As construções completam o que não é lembrado. Tratar-se-iam, as construções, da composição de um quadro o mais completo possível da pré-história dos analisandos, embora sejam sempre provisórias e fragmentadas, aguardando complementos de construções e, o mais importante, reações do analisando que apontem para um movimento pulsional provocado pela construção. A construção é o que César e Sára Botella indicam como autonomia do analista diante da falta de lembrança ou de associações do analisando, justo a falta que mostra na análise o inalcançável da pré-história, o que não pode ser lembrado, pois jamais foi consciente, ou o que não recebe palavras associativas porque jamais as teve. Experiências arcaicas, sugeriria nomeá-las Roussillon (2012), pré-simbólicas, pré-históricas na terminologia freudiana, vivenciadas anteriormente à aquisição da linguagem. Melhor do que "anteriormente à aquisição", seria conveniente dizer, inclusive para nos livramos de aspectos da aprendizagem e do desenvolvimento (caras à psicologia e ao senso comum), que são vivências que estão fora da possibilidade de serem representadas a partir da linguagem e permanecem, por isso, não simbolizadas. Marcas das vivências de satisfação ou traumáticas que em casos bem sucedidos, por assim dizer, passaram posteriormente por longo trabalho psíquico para associar-se a representações verbais e ter, para o sujeito, algum sentido, alguma "significância", para dizer de modo menos técnico ou linguístico, acompanhando Kristeva (op. cit.).

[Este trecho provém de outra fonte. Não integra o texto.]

(** The calls of the caret block. *)
Definition caret_calls (e : Editor) (carets : list Caret) : list HostCall :=
  match carets with
  | [] => []
  | c :: _ =>
      let c' := clamped_caret e c in
      [GetLineCount; GetLineLen (cy c'); SetCaret (cx c') (cy c')]
  end.

(** Lines inserted and deleted by a part of an edit script. *)
Definition lines_inserted (op : Opcode) : Z :=
  match op_tag op with
  | tag_replace | tag_insert => Z.of_nat (op_j2 op) - Z.of_nat (op_j1 op)
  | _ => 0
  end.

Definition lines_deleted (op : Opcode) : Z :=
  match op_tag op with
  | tag_replace | tag_delete => Z.of_nat (op_i2 op) - Z.of_nat (op_i1 op)
  | _ => 0
  end.

Fixpoint inserted_so_far (ops : list Opcode) : Z :=
  match ops with
  | [] => 0
  | op :: r => lines_inserted op + inserted_so_far r
  end.

Fixpoint deleted_so_far (ops : list Opcode) : Z :=
  match ops with
  | [] => 0
  | op :: r => lines_deleted op + deleted_so_far r
  end.

(** The host calls the spec prescribes for one operation when the running
    offset is [offset]: the deletions and the insertions start at the old
    range start moved by the offset. *)
Definition op_calls (new_lines : list text) (op : Opcode) (offset : Z)
  : list HostCall :=
  let start := Z.of_nat (op_i1 op) + offset in
  let dels := repeat (Delete 0 start 0 (start + 1)) (op_i2 op - op_i1 op) in
  let inss :=
    map (fun k => Insert 0 (start + Z.of_nat k)
                         (nth (op_j1 op + k) new_lines [] ++ [LF]))
        (seq 0 (op_j2 op - op_j1 op)) in
  match op_tag op with
  | tag_equal => []
  | tag_replace => dels ++ inss
  | tag_delete => dels
  | tag_insert => inss
  end.

(** The calls for the operations [todo] that follow the operations [done],
    each at the offset (inserted so far) - (deleted so far). *)
Fixpoint script_calls (new_lines : list text) (done todo : list Opcode)
  : list HostCall :=
  match todo with
  | [] => []
  | op :: r =>
      op_calls new_lines op (inserted_so_far done - deleted_so_far done)
      ++ script_calls new_lines (done ++ [op]) r
  end.

(** [a[i1:i2]] *)
Definition slice {A} (l : list A) (i1 i2 : nat) : list A :=
  firstn (i2 - i1) (skipn i1 l).

(** An edit script from [a] to [b] that continues at [(i, j)]: the
    operations follow each other without gap, every one names ranges of
    the kind its tag says, and the last one ends at the ends of [a] and
    [b]. *)
Fixpoint valid_script (a b : list text) (i j : nat) (ops : list Opcode)
  : Prop :=
  match ops with
  | [] => i = length a /\ j = length b
  | op :: r =>
      op_i1 op = i /\ op_j1 op = j
      /\ (i <= op_i2 op)%nat /\ (j <= op_j2 op)%nat
      /\ match op_tag op with
         | tag_equal => slice a i (op_i2 op) = slice b j (op_j2 op)
         | tag_replace => True
         | tag_delete => op_j2 op = j
         | tag_insert => op_i2 op = i
         end
      /\ valid_script a b (op_i2 op) (op_j2 op) r
  end.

Acredito que não nos encontramos assim muito distantes das concepções freudianas expressas em Construção em análise. Em 1937, Freud afirma que, das experiências primitivas, muitas vivências não são recuperadas na forma de lembranças pelos analisandos. Para se concluir o quadro genético de uma neurose, o analista precisa preencher essas antigas lacunas com suas construções. Seus efeitos de convicção, para resumir, terão o mesmo valor terapêutico de uma lembrança recuperada, assevera ele. Ora, mas como se figuram para o analista as construções?
b) A figuração das construções
Embora Construções em análise tenha o objetivo explícito de expor o trabalho do analista, dado que a psicanálise, segundo o entendimento de Freud, esteve muito mais voltada para a compreensão do que faz o analisando em análise, embora, repito, esse objetivo explícito, o processo de figuração das construções é complexo e não aparece imediatamente apreensível. Acompanhando o texto de Freud, verifica-se que Freud se inicia reafirmando a posição de atenção livremente flutuante para terminar com ilações sobre pensamentos, alucinações e delírios, assemelhados às das psicoses, que acometeriam o analista.

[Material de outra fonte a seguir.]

(** [WaitForBusinessHours] with the clock reads of the source kept apart.
    Every iteration reads the clock three times: in [IsBusinessHours], at
    the top of the body and in [time.Until].  [lag k] is the time that
    passes before the read of index [k]: since the call, since the read
    before it, or since the end of the sleep before it (waking up late is
    part of it).  The result is the instant [IsBusinessHours] read when the
    loop exited, with the number of calls of [time.Sleep]; [None] when
    [fuel] iterations of the body do not reach the exit. *)
Fixpoint WaitForBusinessHoursReads (lag : nat -> Z) (fuel : nat)
  (s : Scheduler) (k : nat) (t : Time) : option (Time * nat) :=
  let checked := t + lag k in
  if IsBusinessHours s checked then Some (checked, O)
  else match fuel with
       | O => None
       | S fuel' =>
           let now := checked + lag (S k) in
           let next := nextBusinessTime s now in
           let asked := now + lag (S (S k)) in
           let woke := Sleep asked (Until asked next) in
           match WaitForBusinessHoursReads lag fuel' s (S (S (S k))) woke with
           | Some (t', sleeps) => Some (t', S sleeps)
           | None => None
           end
       end.
(** The policy of the specification for the next window start, written from
    its words: a day is permitted when it is a weekday or weekend activity is
    on; before the start hour of a permitted day the start is that day's,
    otherwise it is the start of the following permitted day. *)
Definition permittedDay (s : Scheduler) (d : Z) : bool :=
  weekendActivity s
  || negb ((((d + 4) mod 7) =? Saturday) || (((d + 4) mod 7) =? Sunday)).

Definition followingPermittedDay (s : Scheduler) (d : Z) : Z :=
  if permittedDay s (d + 1) then d + 1
  else if permittedDay s (d + 2) then d + 2
  else d + 3.

Definition NextWindowStart_spec (s : Scheduler) (now : Time) : Time :=
  if permittedDay s (Day now) && (Hour now <? businessHoursStart s)
  then Date (Day now) (businessHoursStart s)
  else Date (followingPermittedDay s (Day now)) (businessHoursStart s).

(** [time.Date(y, m, d, h, min, 0, 0, loc)], the date given by its day
    ordinal. *)
Definition minuteNs : Z := 60 * 1000000000.
Definition DateAt (d h m : Z) : Time := ((d * 24 + h) * 60 + m) * minuteNs.

(** The call [TakeBreak] issues: [time.Sleep(d)]. *)
Inductive BreakEvent := BreakSleep (d : Z).

(** [ShouldTakeBreak]. *)
Definition ShouldTakeBreak {E} (s : Scheduler) : Effects.M E bool :=
  Effects.bind Effects.Float64
    (fun p => Effects.ret (Effects.Qltb p (breakProbability s))).

(** [TakeBreak]. *)
Definition TakeBreak (s : Scheduler) : Effects.M BreakEvent unit :=
  Effects.bind
    (Effects.Intn
       (GoInt.add (GoInt.sub (breakDurationMax s) (breakDurationMin s)) 1))
    (fun n =>
       let duration := GoInt.add (breakDurationMin s) n in
       Effects.emit (BreakSleep (GoInt.mul duration minuteNs))).

(** The break step of the loop of [main]:
    [if scheduler.ShouldTakeBreak() { scheduler.TakeBreak() }]. *)
Definition breakStep (s : Scheduler) : Effects.M BreakEvent unit :=
  Effects.bind (ShouldTakeBreak s)
    (fun b => if b then TakeBreak s else Effects.ret tt).

(** [GetRandomStartTime], at the instant [now].  [startTime.Add(24 *
    time.Hour)] is 24 hours of elapsed time: on the wall clock it is the
    same hour of the next day in a zone whose offset does not change, as
    UTC. *)
Definition GetRandomStartTime {E} (s : Scheduler) (now : Time)
  : Effects.M E Time :=
  Effects.bind
    (Effects.Intn (GoInt.sub (businessHoursEnd s) (businessHoursStart s)))
    (fun k =>
       let hour := GoInt.add (businessHoursStart s) k in
       Effects.bind (Effects.Intn 60)
         (fun minute =>
            let startTime := DateAt (Day now) hour minute in
            if startTime <? now
            then Effects.ret (startTime + 24 * hourNs)
            else Effects.ret startTime)).

End Sched.

(** ** Typer (internal/stealth/typing.go) *)

Module Typing.
Import Effects.
Local Open Scope go_scope.

Definition rune := Z.

(** A Go string as [range] reads it: its runes in order, each with the
    number of bytes it occupies, so that the index [range] yields for a rune
    is the sum of the widths before it. *)
Definition Text := list (rune * positive).

Record Typer := mkTyper {
  wpmMin : Z;
  wpmMax : Z;
  typoProbability : Q;
  pauseProbability : Q
}.

(** [NewTyper]: stores its arguments; it has no error result. *)
Definition NewTyper (wpmMin wpmMax : Z) (typoProbability pauseProbability : Q)
  : Typer :=
  mkTyper wpmMin wpmMax typoProbability pauseProbability.

(** The [time.Sleep] calls of [TypeText], by call site. *)
Inductive Pause :=
| BeforeChar        (* random pause before some characters *)
| AfterWrongChar    (* after the wrong character of a typo *)
| AfterBackspace    (* after the backspace that corrects it *)
| AfterChar         (* variable delay between characters *)
| AfterPunctuation  (* longer pause after punctuation *)
| BetweenWords.     (* pause between words *)

(** The calls [TypeText] issues. *)
Inductive Event :=
| Focus                      (* element.Focus() *)
| TypeWrong (c : rune)       (* page.Keyboard.Type(input.Key(wrongChar)) *)
| PressBackspace             (* page.Keyboard.Press(input.Backspace) *)
| TypeChar (c : rune)        (* page.Keyboard.Type(input.Key(char)) *)
| Sleep (p : Pause) (d : Z). (* time.Sleep(d), d in nanoseconds *)

Definition Millisecond : Z := 1000000.

(** [time.Duration(n) * time.Millisecond]. *)
Definition ms (n : Z) : Z := GoInt.mul n Millisecond.

Definition chars : list rune :=
  [97; 98; 99; 100; 101; 102; 103; 104; 105; 106; 107; 108; 109;
   110; 111; 112; 113; 114; 115; 116; 117; 118; 119; 120; 121; 122].

(** [getRandomChar]. *)
Definition getRandomChar : M Event rune :=
  k <- Intn (Z.of_nat (List.length chars)) ;;
  ret (nth (Z.to_nat k) chars 0).

Definition isPunctuation (c : rune) : bool :=
  (c =? 46) || (c =? 44) || (c =? 33) || (c =? 63).  (* . , ! ? *)

Definition isSpace (c : rune) : bool := c =? 32.

(** The random pause before a character (lines 44-48). *)
Definition prePause (t : Typer) : M Event unit :=
  p <- Float64 ;;
  if Qltb p (pauseProbability t) then
    n <- Intn 500 ;;
    emit (Sleep BeforeChar (ms (GoInt.add 200 n)))
  else ret tt.

(** The simulated typo (lines 50-60); [i] is the index [range] yields. *)
Definition typo (t : Typer) (msPerChar i : Z) : M Event unit :=
  q <- Float64 ;;
  if Qltb q (typoProbability t) && (0 <? i) then
    wrongChar <- getRandomChar ;;
    emit (TypeWrong wrongChar) ;;
    n1 <- Intn 100 ;;
    emit (Sleep AfterWrongChar (ms (GoInt.add msPerChar n1))) ;;
    emit PressBackspace ;;
    n2 <- Intn 100 ;;
    emit (Sleep AfterBackspace (ms (GoInt.add msPerChar n2)))
  else ret tt.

A atenção flutuante permanece como a atitude que caracteriza a função do analista. É ela a mesma, já estabelecida desde a Interpretação dos sonhos (1900), e que pode ser compreendida como atitude suplementar à do analisando que é a da associação livre. São, portanto, a associação livre e a atenção flutuante que permitem a interpretação. Embora a atenção flutuante, complemento da regra fundamental da associação livre, permaneça basal na elaboração do método de psicanálise que no texto citado está sob questão, e, com isso, Freud esteja reafirmando o inconsciente como a conquista fundamental da psicanálise, ele, no texto, vai além. Pergunta-se, como se sabe, pelo que não se apresenta na forma da lembrança e que nem mesmo pode ser alcançado como tal. Como ter acesso às experiências ou fragmentos de experiências (constitutivas do Eu, por suposto) que não foram propriamente recalcadas, mas que, na pré-história do sujeito, foram determinantes para a constituição e "formatação", por assim dizer, do psiquismo?

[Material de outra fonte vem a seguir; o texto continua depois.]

(** The port is read after the model is loaded, when the test of the
    model file has answered. With [PORT] unset the port is 8080 whatever
    the integer parser accepts, since the default is a number and not a
    text; with [PORT] set to an integer text the port is its value; with
    [PORT] set to anything else the script dies of [ValueError] after
    [load_model()] has run, the constructor call included. When the test
    of the model file raises, the script dies of that exception and
    [PORT] is not read at all. *)
Theorem main_port (pf : Platform) (cfg : Config) (env : Environ) :
  (forall present,
     path_exists pf (MODEL_PATH cfg) = Ok present ->
     fst (main pf cfg env) = fst (load_model pf cfg initial_state) /\
     (env "PORT" = None ->
      snd (main pf cfg env) = AppRun "0.0.0.0" 8080 (loaded pf cfg initial_state)) /\
     (forall s z,
        env "PORT" = Some s -> int_of_text pf s = Some z ->
        snd (main pf cfg env) = AppRun "0.0.0.0" z (loaded pf cfg initial_state)) /\
     (forall s,
        env "PORT" = Some s -> int_of_text pf s = None ->
        snd (main pf cfg env) = Died (Builtin (IntBadLiteral s)) /\
        exn_class pf (Builtin (IntBadLiteral s)) = "ValueError" /\
        (present = true ->
         fst (main pf cfg env) =
           [EvLlamaInit (MODEL_PATH cfg) (N_CTX cfg) (N_THREADS cfg)]))) /\
  (forall e,
     path_exists pf (MODEL_PATH cfg) = Raise e ->
     main pf cfg env = ([], Died e) /\
     forall env', main pf cfg env' = main pf cfg env).
Proof.
  split.
  - intros present Hp. rewrite (main_eq pf cfg env present Hp). cbn [fst snd].
    split; [reflexivity|]. unfold getenv. split; [|split].
    + intros ->. reflexivity.
    + intros s z -> Hz. cbn. rewrite Hz. reflexivity.
    + intros s -> Hs. cbn [int]. rewrite Hs. split; [reflexivity|].
      split; [reflexivity|].
      intros ->. unfold load_model. rewrite Hp. cbn [negb].
      destruct (new_Llama pf (MODEL_PATH cfg) (N_CTX cfg) (N_THREADS cfg)); reflexivity.
  - intros e Hp. split; [exact (main_exists_raises pf cfg env e Hp)|].
    intros env'. rewrite !(main_exists_raises pf cfg _ e Hp). reflexivity.
Qed.

Lemma main_port_witness :
  path_exists pf_broken (MODEL_PATH toy_cfg) = Ok true /\
  main pf_broken toy_cfg (set_env "PORT" "http" no_env) =
    ([EvLlamaInit "/app/models/qwen2.5-3b-instruct-q4_k_m.gguf" 2048 1],
     Died (Builtin (IntBadLiteral "http"))) /\
  path_exists pf_denied (MODEL_PATH toy_cfg) =
    Raise (Raised "PermissionError" "[Errno 13] Permission denied") /\
  main pf_denied toy_cfg (set_env "PORT" "http" no_env) =
    ([], Died (Raised "PermissionError" "[Errno 13] Permission denied")).
Proof.
  split; [reflexivity|]. split; [|split; [reflexivity|]].
  - pose proof (proj1 (main_port pf_broken toy_cfg (set_env "PORT" "http" no_env))
                  true eq_refl) as (Ht & _ & _ & Hbad).
    destruct (Hbad "http" eq_refl eq_refl) as (Hs & _ & Hinit).
    rewrite (surjective_pairing (main pf_broken toy_cfg (set_env "PORT" "http" no_env))).
    rewrite Hs, (Hinit eq_refl). reflexivity.
  - apply (proj2 (main_port pf_denied toy_cfg (set_env "PORT" "http" no_env))).
    reflexivity.
Defined.

Lemma getenv_PStr (env : Environ) (key default : string) :
  getenv env key (PStr default) = PStr (getenv_text env key default).
Proof. unfold getenv, getenv_text. destruct (env key); reflexivity. Qed.

(** [module_config] in terms of the integer parser. *)
Lemma module_config_eq (pf : Platform) (env : Environ) (default_path : string) :
  module_config pf env default_path =
  match int_of_text pf (getenv_text env "N_CTX" "2048") with
  | None => Raise (Builtin (IntBadLiteral (getenv_text env "N_CTX" "2048")))
  | Some n_ctx =>
      match int_of_text pf (getenv_text env "N_THREADS" "1") with
      | None => Raise (Builtin (IntBadLiteral (getenv_text env "N_THREADS" "1")))
      | Some n_threads =>
          Ok {| MODEL_PATH := getenv_text env "LOCAL_MODEL_PATH" default_path;
                N_CTX := n_ctx;
                N_THREADS := n_threads |}
      end
  end.
Proof.
  unfold module_config. rewrite !getenv_PStr. cbn [int].
  destruct (int_of_text pf (getenv_text env "N_CTX" "2048")); [|reflexivity].
  destruct (int_of_text pf (getenv_text env "N_THREADS" "1")); reflexivity.
Qed.

(** What [module_config] returns, when it returns. *)
Lemma module_config_ok_inv (pf : Platform) (env : Environ) (default_path : string)
    (cfg : Config) :
  module_config pf env default_path = Ok cfg ->
  MODEL_PATH cfg = getenv_text env "LOCAL_MODEL_PATH" default_path /\
  int_of_text pf (getenv_text env "N_CTX" "2048") = Some (N_CTX cfg) /\
  int_of_text pf (getenv_text env "N_THREADS" "1") = Some (N_THREADS cfg).
Proof.
  rewrite module_config_eq.
  destruct (int_of_text pf (getenv_text env "N_CTX" "2048")) as [n_ctx|];
    [|discriminate].
  destruct (int_of_text pf (getenv_text env "N_THREADS" "1")) as [n_threads|];
    [|discriminate].
  intros H. injection H as <-. cbn. repeat split.
Qed.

É precisamente aí que o analista ganha autonomia, segundo expressa César e Sára Botella (op. cit.). Autonomia essa que se realiza nas construções que ele propõe em análise para a compreensão e a reconstrução da pré-história do sujeito da análise. As construções são iniciativas do analista, embora ele permaneça alicerçado no que diz o analisando. Mas não completamente na espera, em atenção flutuante, das cadeias associativas, a que, como na interpretação, o analista sugira pequenos e pontuais complementos. As construções não são complementos às associações do analisando e nem o analista restritivamente trata de ouvir (o que já seria muito) a associação que o discurso narrativo do analisando possa revelar. Elas não são revelações de complementos associativos ou sentidos latentes (inconscientes reprimidos). Diferentemente disso, nas construções trata-se de apresentar ao analisando um fragmento de sua pré-história esquecida. Uma construção se assemelha, no exemplo dado por Freud (1937a/1986, p. 262-263), a uma pequena história da pré-história esquecida. No entanto, não são, nem por isso, histórias definitivas. Não é sem razão que Freud, no texto de 1937, insiste que tais construções são fragmentos preliminares, que vão se complementando, com abandonos e acréscimos, com novos fragmentos de construções que se fazem possíveis após as reações dos analisandos ou os efeitos de cada construção sobre ele.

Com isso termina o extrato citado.